Section of Genetics and Development, Cornell University, Ithaca New York 14853
We have determined the sequence of a portion of the mRNA encoded by par-4, a gene required for localization of cytoplasmic components in early C. elegans embryos. We found that an allele of par-4, (zu187), isolated in a mutator screen in Jim Priess's lab, carried a novel Tc1-containing band when cut with the enzyme BglII. We isolated a small piece of DNA flanking the insert, but were unable to isolate either a cDNA clone or a additional genomic sequences despite screening over 300,000 plaques from various libraries. Therefore, we used RACE-PCR to amplify 5' sequence of the mRNA and, in total, have obtained about 1200 bases of coding sequence. We used the RACE-PCR product as a probe against other alleles of par-4 and found that five par-4 alleles showed polymorphisms in Southern blots: lw38 (a gamma-induced allele from Jocelyn Shaw) and it120, zu160, zu182 and zu198 (mutator alleles).
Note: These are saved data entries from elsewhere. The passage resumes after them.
Lemma words1_ok n : forall c next, bytes_ok next -> (8 * n <= length next)%nat -> urange 64 c -> words1 t n c next = Some (crc_ref c (take (8 * n) next), drop (8 * n) next).
Proof.
  induction n as [|n IH]; intros c next Hn Hl Hc; cbn [words1]; [by rewrite Nat.mul_0_r|]. destruct (DO_8_ok c next Hn ltac:(lia) Hc) as (x & -> & H2 & Hr & Hd). cbn [mbind option_bind]. rewrite H2. cbn [mbind option_bind]. rewrite IH by (done || rewrite length_drop; lia). by rewrite take_step, drop_step.
Qed.

Lemma words2_ok n : forall c1 c2 n1 n2, bytes_ok n1 -> bytes_ok n2 -> (8 * n <= length n1)%nat -> (8 * n <= length n2)%nat -> urange 64 c1 -> urange 64 c2 ->
  words2 t n c1 c2 n1 n2 = Some (crc_ref c1 (take (8 * n) n1), crc_ref c2 (take (8 * n) n2), drop (8 * n) n2).
Proof.
  induction n as [|n IH]; intros c1 c2 n1 n2 B1 B2 L1 L2 H1 H2; cbn [words2]; [by rewrite Nat.mul_0_r|]. destruct (DO_8_ok c1 n1 B1 ltac:(lia) H1) as (x & -> & X1 & X2 & X3). destruct (DO_8_ok c2 n2 B2 ltac:(lia) H2) as (y & -> & Y1 & Y2 & Y3). cbn [mbind option_bind]. rewrite X1, Y1. cbn [mbind option_bind].
  rewrite IH by (done || rewrite length_drop; lia). by rewrite !take_step, drop_step.
Qed.

Lemma words3_ok n : forall c1 c2 c3 n1 n2 n3, bytes_ok n1 -> bytes_ok n2 -> bytes_ok n3 -> (8 * n <= length n1)%nat -> (8 * n <= length n2)%nat -> (8 * n <= length n3)%nat -> urange 64 c1 -> urange 64 c2 -> urange 64 c3 ->
  words3 t n c1 c2 c3 n1 n2 n3 = Some (crc_ref c1 (take (8 * n) n1), crc_ref c2 (take (8 * n) n2), crc_ref c3 (take (8 * n) n3), drop (8 * n) n3).
Proof.
  induction n as [|n IH]; intros c1 c2 c3 n1 n2 n3 B1 B2 B3 L1 L2 L3 H1 H2 H3; cbn [words3]; [by rewrite Nat.mul_0_r|].
  destruct (DO_8_ok c1 n1 B1 ltac:(lia) H1) as (x & -> & X1 & X2 & X3). destruct (DO_8_ok c2 n2 B2 ltac:(lia) H2) as (y & -> & Y1 & Y2 & Y3). destruct (DO_8_ok c3 n3 B3 ltac:(lia) H3) as (z & -> & Z1 & Z2 & Z3). cbn [mbind option_bind]. rewrite X1, Y1, Z1. cbn [mbind option_bind].
  rewrite IH by (done || rewrite length_drop; lia). by rewrite !take_step, drop_step.
Qed.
The putative par-4 DNA also hybridizes to the YAC Y59A8, consistent with the position of par-4 obtained from physical mapping data, and hybridizes to a single 3 kb RNA on a Northern blot. The sequence that we have obtained includes a sequence similar to the C. elegans SL-2 spliced leader followed by an ATG start and open reading frame extending another 870 bases. A BLAST search reveals strong similarity to a C. briggsae cDNA, and both sequences encode a serine-threonine protein kinase. Within the kinase domain, these two proteins share 82% identity. A Xenopus ovary kinase shares 46% amino acid identity with the par-4 sequence and a rat calcium/calmodulin kinase shares 34% amino acid identity. We generated antibodies to 164 N-terminal amino acids upstream of the kinase domain in two rabbits, and found that antibodies from both rabbits recognize an 86 kD protein that is absent in par-4 mutant worms. Indirect immunofluorescence shows that PAR-4, like the other PAR proteins, becomes concentrated at the cortex of cells in early embryos. However, unlike PAR-1, PAR-2 and PAR-3 proteins, PAR-4 is not asymmetric; PAR-4 protein is evenly distributed around the periphery of all cells up to about the 100 cell stage. This protein distribution is not altered by par-1, par-2, par-3, par-5 and par-6 mutations. These observations are consistent with other data suggesting that par-4 may be acting independently of the other par genes.